> What is required: Pull every line that holds the word "eexists" from the entries.

+--

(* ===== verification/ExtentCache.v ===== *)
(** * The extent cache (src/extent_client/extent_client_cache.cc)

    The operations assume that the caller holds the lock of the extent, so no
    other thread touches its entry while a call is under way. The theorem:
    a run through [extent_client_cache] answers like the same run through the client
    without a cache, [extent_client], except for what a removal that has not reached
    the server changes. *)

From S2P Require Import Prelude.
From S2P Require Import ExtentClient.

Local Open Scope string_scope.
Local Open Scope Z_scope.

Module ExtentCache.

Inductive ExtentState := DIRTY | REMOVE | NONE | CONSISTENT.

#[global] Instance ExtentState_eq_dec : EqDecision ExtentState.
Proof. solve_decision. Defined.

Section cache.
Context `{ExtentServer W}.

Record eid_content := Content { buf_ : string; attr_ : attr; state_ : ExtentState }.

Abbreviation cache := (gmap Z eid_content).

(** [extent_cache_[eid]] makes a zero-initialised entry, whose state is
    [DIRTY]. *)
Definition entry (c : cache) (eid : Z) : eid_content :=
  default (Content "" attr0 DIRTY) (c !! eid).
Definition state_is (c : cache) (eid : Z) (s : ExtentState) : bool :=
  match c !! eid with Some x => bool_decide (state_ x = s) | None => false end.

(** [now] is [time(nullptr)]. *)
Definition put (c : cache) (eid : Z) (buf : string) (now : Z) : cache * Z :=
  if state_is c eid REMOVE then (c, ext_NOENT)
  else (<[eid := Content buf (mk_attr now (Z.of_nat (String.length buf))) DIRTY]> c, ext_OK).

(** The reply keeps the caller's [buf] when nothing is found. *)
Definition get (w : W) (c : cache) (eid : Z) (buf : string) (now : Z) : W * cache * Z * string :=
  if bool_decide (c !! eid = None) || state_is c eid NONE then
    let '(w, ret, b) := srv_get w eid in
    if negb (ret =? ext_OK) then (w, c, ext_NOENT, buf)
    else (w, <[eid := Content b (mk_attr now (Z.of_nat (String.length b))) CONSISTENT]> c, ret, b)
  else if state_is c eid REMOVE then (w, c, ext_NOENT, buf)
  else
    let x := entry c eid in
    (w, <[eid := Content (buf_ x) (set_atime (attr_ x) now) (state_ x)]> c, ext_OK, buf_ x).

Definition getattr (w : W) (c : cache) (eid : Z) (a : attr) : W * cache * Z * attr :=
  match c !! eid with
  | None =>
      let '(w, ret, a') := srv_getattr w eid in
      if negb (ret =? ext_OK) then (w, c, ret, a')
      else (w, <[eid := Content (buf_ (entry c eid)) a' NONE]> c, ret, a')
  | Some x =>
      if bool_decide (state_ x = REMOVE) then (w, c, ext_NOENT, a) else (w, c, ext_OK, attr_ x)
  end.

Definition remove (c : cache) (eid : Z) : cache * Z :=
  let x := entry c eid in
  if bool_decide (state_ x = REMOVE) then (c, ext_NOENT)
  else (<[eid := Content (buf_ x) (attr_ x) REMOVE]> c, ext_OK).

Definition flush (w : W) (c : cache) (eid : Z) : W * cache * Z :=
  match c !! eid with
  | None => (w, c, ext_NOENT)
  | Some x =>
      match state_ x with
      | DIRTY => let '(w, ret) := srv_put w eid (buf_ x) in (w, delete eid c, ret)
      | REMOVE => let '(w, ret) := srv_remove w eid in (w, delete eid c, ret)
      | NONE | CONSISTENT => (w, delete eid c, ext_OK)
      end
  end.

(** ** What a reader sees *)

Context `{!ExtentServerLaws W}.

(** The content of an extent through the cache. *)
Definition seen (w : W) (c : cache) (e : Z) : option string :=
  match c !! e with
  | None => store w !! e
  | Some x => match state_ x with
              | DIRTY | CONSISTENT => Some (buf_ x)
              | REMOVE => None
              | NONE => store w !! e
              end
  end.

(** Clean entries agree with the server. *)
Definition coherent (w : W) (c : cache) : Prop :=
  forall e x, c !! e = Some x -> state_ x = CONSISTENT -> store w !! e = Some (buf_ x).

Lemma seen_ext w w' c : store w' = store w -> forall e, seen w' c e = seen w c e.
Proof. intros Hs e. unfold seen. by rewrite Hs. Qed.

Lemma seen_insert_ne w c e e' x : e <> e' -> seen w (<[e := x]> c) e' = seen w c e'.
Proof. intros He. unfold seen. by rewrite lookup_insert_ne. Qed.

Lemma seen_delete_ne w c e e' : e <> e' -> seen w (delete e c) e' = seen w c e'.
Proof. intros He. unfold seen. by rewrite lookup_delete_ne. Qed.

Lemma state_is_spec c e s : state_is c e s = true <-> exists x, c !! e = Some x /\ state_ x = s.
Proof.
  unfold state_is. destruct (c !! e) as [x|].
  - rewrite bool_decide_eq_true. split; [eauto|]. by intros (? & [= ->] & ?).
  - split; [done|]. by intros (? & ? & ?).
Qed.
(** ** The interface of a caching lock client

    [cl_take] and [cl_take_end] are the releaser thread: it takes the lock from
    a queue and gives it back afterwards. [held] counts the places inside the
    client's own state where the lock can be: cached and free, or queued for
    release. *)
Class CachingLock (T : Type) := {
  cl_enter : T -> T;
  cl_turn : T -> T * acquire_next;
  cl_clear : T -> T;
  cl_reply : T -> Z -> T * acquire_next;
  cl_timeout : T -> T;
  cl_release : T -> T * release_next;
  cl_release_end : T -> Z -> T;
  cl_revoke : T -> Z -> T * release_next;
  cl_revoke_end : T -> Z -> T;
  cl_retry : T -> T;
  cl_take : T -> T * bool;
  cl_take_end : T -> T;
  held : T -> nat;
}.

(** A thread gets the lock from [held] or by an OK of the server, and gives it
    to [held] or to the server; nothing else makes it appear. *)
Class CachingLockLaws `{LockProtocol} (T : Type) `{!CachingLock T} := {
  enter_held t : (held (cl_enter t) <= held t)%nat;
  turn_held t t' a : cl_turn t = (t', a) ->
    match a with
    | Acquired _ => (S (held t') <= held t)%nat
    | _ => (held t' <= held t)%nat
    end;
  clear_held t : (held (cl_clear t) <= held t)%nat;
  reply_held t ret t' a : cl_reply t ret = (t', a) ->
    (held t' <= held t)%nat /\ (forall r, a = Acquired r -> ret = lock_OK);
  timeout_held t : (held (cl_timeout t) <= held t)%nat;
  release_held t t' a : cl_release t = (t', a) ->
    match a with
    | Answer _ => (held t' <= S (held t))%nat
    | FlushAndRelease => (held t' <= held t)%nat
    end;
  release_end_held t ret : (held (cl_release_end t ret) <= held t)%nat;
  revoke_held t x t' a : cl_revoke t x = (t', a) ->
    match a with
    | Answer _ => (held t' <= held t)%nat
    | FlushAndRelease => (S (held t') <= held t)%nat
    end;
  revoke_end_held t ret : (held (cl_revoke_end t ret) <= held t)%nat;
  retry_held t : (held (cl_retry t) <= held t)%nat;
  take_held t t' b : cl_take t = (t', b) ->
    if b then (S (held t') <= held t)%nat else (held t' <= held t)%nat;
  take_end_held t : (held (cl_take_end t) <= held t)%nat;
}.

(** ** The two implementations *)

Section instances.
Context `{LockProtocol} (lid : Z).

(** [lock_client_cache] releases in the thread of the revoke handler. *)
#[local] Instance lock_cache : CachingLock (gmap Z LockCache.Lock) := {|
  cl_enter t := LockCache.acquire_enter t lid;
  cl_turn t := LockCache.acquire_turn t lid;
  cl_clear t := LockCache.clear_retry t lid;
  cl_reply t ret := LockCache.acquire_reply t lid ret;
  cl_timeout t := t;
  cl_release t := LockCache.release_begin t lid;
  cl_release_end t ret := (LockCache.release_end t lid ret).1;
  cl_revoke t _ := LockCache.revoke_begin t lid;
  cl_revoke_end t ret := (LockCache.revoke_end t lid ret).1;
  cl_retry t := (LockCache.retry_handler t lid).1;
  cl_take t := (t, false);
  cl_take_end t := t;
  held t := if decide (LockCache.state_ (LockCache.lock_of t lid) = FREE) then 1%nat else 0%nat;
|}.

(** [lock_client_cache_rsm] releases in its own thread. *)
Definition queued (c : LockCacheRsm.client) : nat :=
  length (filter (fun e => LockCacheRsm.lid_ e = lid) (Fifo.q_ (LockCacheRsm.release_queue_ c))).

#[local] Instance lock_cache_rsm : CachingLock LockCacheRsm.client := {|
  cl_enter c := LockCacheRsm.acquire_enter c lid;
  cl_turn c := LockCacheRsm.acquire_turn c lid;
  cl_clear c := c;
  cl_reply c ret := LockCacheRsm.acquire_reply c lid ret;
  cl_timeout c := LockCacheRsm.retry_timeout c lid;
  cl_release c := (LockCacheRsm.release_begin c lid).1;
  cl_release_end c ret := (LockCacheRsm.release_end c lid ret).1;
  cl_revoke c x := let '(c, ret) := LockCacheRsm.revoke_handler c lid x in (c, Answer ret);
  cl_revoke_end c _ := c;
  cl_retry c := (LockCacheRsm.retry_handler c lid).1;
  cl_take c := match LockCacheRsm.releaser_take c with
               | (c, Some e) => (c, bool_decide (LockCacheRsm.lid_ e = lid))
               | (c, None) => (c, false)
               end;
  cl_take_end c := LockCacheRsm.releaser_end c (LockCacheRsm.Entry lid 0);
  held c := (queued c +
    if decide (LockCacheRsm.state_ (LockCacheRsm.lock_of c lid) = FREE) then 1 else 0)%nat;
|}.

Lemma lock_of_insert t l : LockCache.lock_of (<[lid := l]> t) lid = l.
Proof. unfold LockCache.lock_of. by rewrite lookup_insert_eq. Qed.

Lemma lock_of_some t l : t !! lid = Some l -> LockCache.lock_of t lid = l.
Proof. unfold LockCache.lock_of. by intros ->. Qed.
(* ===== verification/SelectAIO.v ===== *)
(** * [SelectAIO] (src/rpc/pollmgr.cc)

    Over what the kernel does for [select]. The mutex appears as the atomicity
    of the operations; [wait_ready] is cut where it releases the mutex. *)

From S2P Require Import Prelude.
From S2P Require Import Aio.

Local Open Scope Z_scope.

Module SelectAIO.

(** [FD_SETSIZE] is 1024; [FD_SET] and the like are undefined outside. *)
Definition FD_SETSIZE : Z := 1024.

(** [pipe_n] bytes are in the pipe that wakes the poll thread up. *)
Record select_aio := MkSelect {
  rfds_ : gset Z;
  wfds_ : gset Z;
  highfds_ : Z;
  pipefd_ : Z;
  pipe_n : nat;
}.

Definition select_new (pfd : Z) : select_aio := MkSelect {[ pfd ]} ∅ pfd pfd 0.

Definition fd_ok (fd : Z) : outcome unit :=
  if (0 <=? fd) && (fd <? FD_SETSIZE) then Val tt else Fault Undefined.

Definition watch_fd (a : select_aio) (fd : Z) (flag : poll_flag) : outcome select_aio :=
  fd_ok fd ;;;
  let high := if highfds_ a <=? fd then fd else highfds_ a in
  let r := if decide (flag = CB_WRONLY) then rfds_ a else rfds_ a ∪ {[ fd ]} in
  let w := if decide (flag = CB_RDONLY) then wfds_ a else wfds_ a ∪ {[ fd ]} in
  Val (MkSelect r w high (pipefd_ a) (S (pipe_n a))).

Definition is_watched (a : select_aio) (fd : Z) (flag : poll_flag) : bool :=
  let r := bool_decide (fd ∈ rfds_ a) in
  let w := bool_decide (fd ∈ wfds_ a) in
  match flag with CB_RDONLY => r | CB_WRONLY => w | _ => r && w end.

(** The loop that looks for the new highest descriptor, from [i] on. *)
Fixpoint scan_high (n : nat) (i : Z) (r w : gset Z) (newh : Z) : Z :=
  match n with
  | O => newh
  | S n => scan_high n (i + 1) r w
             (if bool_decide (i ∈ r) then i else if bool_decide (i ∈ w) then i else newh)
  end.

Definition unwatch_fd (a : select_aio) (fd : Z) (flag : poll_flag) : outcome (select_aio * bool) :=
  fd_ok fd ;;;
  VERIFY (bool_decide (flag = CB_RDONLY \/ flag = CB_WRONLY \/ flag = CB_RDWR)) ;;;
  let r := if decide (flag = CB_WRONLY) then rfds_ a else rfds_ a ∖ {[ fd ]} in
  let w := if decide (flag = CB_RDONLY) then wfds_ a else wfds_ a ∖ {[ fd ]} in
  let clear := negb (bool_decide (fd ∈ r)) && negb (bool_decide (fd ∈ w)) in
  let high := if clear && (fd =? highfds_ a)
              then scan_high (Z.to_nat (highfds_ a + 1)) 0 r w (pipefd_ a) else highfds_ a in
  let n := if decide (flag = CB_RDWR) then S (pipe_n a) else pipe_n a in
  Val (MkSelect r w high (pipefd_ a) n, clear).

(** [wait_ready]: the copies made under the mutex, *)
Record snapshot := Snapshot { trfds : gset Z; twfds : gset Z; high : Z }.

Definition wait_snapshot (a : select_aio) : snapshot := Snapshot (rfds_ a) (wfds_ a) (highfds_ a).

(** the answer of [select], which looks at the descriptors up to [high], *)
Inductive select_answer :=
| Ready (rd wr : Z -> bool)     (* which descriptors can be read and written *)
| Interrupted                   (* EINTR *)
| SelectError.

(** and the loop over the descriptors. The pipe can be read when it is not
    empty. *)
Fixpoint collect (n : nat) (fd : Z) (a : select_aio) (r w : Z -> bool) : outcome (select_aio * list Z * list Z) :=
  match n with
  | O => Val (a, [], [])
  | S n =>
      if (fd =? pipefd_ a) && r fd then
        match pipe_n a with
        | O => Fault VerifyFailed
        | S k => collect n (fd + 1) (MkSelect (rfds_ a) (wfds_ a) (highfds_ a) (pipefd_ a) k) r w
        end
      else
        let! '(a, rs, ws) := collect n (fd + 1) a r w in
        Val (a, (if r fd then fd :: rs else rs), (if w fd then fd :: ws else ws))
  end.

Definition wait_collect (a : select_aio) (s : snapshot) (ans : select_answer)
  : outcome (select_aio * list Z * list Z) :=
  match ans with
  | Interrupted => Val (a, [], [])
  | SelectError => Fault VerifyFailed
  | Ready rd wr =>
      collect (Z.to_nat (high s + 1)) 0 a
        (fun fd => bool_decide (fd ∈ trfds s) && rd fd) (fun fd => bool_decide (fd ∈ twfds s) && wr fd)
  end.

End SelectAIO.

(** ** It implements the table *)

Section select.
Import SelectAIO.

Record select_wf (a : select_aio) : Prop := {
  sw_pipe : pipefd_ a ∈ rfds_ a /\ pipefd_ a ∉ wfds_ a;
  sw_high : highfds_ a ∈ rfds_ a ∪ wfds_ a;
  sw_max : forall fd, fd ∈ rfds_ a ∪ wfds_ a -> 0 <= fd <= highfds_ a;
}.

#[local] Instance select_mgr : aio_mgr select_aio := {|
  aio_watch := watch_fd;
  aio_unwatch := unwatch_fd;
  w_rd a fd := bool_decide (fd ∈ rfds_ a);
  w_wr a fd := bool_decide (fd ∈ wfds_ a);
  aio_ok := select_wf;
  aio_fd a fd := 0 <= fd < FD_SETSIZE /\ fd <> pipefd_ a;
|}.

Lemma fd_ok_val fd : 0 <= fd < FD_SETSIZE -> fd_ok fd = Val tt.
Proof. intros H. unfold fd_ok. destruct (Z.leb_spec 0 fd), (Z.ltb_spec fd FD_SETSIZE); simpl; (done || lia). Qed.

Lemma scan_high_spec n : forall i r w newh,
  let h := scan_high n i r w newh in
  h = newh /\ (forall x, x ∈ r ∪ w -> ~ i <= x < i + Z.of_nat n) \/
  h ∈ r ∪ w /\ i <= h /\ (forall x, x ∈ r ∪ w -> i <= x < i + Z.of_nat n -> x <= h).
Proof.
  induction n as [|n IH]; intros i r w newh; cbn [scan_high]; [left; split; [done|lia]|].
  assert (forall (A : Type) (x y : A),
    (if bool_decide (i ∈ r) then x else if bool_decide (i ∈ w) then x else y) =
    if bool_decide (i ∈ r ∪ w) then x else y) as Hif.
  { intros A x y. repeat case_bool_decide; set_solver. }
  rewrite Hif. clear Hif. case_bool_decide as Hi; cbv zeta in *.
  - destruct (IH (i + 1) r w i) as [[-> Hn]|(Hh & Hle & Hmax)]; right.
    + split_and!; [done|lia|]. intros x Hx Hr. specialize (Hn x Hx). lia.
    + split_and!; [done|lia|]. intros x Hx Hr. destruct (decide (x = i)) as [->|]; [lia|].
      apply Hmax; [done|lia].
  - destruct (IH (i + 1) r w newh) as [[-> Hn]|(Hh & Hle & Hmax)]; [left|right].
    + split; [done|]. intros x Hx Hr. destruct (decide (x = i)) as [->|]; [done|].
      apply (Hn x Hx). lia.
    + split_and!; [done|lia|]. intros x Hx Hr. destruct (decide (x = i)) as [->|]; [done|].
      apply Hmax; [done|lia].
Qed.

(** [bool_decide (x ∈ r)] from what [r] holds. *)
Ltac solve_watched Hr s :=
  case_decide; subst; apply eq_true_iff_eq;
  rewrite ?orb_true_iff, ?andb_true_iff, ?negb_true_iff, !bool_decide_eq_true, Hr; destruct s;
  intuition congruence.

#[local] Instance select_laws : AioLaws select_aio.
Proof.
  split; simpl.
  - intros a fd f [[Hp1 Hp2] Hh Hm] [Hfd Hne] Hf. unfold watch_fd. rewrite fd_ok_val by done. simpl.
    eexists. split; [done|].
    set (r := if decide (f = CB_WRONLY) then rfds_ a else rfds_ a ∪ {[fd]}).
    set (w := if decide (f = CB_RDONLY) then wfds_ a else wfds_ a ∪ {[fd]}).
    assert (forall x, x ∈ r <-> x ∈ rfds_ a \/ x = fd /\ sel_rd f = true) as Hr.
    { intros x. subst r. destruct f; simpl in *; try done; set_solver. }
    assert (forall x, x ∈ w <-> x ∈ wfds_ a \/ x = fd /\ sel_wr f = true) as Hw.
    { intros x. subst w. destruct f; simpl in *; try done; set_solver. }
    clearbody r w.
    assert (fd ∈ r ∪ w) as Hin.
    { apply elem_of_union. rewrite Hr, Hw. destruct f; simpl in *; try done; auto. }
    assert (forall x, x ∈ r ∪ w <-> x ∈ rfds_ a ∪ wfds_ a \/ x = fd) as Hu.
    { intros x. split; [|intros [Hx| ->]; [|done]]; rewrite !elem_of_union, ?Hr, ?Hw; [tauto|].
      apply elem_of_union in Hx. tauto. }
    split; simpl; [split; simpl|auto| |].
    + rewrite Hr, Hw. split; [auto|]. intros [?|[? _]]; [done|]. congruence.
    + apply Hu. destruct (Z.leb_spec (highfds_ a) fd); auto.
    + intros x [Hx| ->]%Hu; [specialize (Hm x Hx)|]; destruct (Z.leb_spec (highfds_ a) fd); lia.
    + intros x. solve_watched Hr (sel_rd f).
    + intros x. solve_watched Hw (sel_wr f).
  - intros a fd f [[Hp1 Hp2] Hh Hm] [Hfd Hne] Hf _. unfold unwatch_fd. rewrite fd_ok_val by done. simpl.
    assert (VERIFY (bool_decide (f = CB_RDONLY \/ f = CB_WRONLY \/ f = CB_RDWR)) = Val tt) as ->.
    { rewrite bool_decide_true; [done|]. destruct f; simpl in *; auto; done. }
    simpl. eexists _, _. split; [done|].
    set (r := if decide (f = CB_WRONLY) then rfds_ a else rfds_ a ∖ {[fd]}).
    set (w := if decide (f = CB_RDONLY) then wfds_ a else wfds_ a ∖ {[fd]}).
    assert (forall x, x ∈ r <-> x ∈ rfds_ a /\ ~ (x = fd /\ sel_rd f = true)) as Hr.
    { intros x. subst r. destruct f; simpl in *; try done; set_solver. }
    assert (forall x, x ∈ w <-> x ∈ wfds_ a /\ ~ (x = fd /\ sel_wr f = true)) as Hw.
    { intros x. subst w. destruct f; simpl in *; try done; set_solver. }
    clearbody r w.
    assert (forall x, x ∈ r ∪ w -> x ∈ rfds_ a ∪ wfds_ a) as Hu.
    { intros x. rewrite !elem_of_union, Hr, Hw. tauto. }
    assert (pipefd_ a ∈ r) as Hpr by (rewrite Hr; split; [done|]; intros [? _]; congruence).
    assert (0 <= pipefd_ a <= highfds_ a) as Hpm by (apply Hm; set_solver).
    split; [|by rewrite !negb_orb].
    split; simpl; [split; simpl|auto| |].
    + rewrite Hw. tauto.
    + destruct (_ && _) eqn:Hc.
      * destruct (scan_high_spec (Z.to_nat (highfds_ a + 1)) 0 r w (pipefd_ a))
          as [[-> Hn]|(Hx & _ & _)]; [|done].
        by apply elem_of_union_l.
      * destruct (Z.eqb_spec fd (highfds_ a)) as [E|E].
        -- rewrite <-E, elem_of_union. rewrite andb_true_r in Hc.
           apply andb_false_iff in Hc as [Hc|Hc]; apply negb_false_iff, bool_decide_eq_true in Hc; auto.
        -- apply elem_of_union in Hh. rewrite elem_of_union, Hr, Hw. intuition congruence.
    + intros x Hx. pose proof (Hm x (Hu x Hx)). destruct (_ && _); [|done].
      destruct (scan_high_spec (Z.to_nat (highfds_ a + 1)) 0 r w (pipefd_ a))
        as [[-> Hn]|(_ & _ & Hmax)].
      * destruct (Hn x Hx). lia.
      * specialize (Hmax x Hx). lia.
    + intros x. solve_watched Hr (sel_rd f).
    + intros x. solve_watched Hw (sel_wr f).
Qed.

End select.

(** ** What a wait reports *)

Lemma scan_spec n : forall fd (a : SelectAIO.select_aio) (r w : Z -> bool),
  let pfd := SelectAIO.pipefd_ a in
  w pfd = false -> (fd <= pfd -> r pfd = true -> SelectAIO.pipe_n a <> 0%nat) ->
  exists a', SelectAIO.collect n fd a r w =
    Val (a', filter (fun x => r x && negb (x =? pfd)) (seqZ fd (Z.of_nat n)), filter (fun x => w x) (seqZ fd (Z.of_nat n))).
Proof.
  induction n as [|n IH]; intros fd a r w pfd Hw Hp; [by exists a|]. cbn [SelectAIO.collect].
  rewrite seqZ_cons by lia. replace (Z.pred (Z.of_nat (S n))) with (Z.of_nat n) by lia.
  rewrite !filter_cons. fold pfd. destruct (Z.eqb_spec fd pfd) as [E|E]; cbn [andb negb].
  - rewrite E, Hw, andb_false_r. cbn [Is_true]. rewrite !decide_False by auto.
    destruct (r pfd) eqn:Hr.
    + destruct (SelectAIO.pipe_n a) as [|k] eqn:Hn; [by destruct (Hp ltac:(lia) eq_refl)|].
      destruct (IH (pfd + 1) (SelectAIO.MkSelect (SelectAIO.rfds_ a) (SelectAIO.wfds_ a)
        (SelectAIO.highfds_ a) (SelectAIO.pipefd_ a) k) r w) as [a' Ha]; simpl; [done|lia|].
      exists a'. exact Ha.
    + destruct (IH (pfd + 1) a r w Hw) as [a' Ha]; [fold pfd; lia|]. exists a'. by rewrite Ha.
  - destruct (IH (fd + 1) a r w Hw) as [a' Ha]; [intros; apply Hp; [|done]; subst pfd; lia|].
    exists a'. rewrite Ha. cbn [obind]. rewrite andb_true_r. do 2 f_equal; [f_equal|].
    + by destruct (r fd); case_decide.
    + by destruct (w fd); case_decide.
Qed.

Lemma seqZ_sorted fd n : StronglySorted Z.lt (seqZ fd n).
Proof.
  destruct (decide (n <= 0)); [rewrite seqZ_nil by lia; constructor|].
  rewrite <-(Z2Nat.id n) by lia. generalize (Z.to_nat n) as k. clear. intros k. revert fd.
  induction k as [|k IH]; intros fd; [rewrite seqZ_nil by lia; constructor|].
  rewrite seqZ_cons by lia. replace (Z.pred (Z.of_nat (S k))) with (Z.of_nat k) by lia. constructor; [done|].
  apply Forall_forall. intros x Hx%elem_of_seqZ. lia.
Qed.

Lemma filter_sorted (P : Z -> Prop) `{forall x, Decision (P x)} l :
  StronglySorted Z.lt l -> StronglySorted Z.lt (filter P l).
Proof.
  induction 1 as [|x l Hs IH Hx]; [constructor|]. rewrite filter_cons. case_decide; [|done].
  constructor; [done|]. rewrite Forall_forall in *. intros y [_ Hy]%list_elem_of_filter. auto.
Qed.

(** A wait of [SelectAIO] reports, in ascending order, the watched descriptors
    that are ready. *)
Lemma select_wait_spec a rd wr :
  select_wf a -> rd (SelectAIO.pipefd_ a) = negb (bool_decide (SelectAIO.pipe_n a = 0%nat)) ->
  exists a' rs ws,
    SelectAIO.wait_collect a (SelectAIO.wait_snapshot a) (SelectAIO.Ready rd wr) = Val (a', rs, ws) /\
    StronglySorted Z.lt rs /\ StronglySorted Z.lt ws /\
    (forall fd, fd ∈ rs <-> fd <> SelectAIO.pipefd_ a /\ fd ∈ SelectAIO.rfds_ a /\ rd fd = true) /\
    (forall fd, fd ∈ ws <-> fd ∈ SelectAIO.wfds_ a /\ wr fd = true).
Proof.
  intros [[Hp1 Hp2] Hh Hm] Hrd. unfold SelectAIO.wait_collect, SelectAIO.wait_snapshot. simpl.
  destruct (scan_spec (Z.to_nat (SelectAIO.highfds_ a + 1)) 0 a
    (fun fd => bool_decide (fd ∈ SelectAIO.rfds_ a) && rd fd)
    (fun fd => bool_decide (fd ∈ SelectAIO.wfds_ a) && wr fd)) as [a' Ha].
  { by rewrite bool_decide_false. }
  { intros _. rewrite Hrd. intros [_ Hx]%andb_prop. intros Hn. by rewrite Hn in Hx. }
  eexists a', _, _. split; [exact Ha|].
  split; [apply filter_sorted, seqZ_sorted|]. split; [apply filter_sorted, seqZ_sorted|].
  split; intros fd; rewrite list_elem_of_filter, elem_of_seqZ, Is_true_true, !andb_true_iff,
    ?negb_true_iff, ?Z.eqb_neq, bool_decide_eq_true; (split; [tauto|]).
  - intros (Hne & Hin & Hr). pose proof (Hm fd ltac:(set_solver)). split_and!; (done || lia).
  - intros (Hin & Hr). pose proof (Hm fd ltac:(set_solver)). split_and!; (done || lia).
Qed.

+--

> Response:
    eexists. split; [done|].
    simpl. eexists _, _. split; [done|].
  eexists a', _, _. split; [exact Ha|].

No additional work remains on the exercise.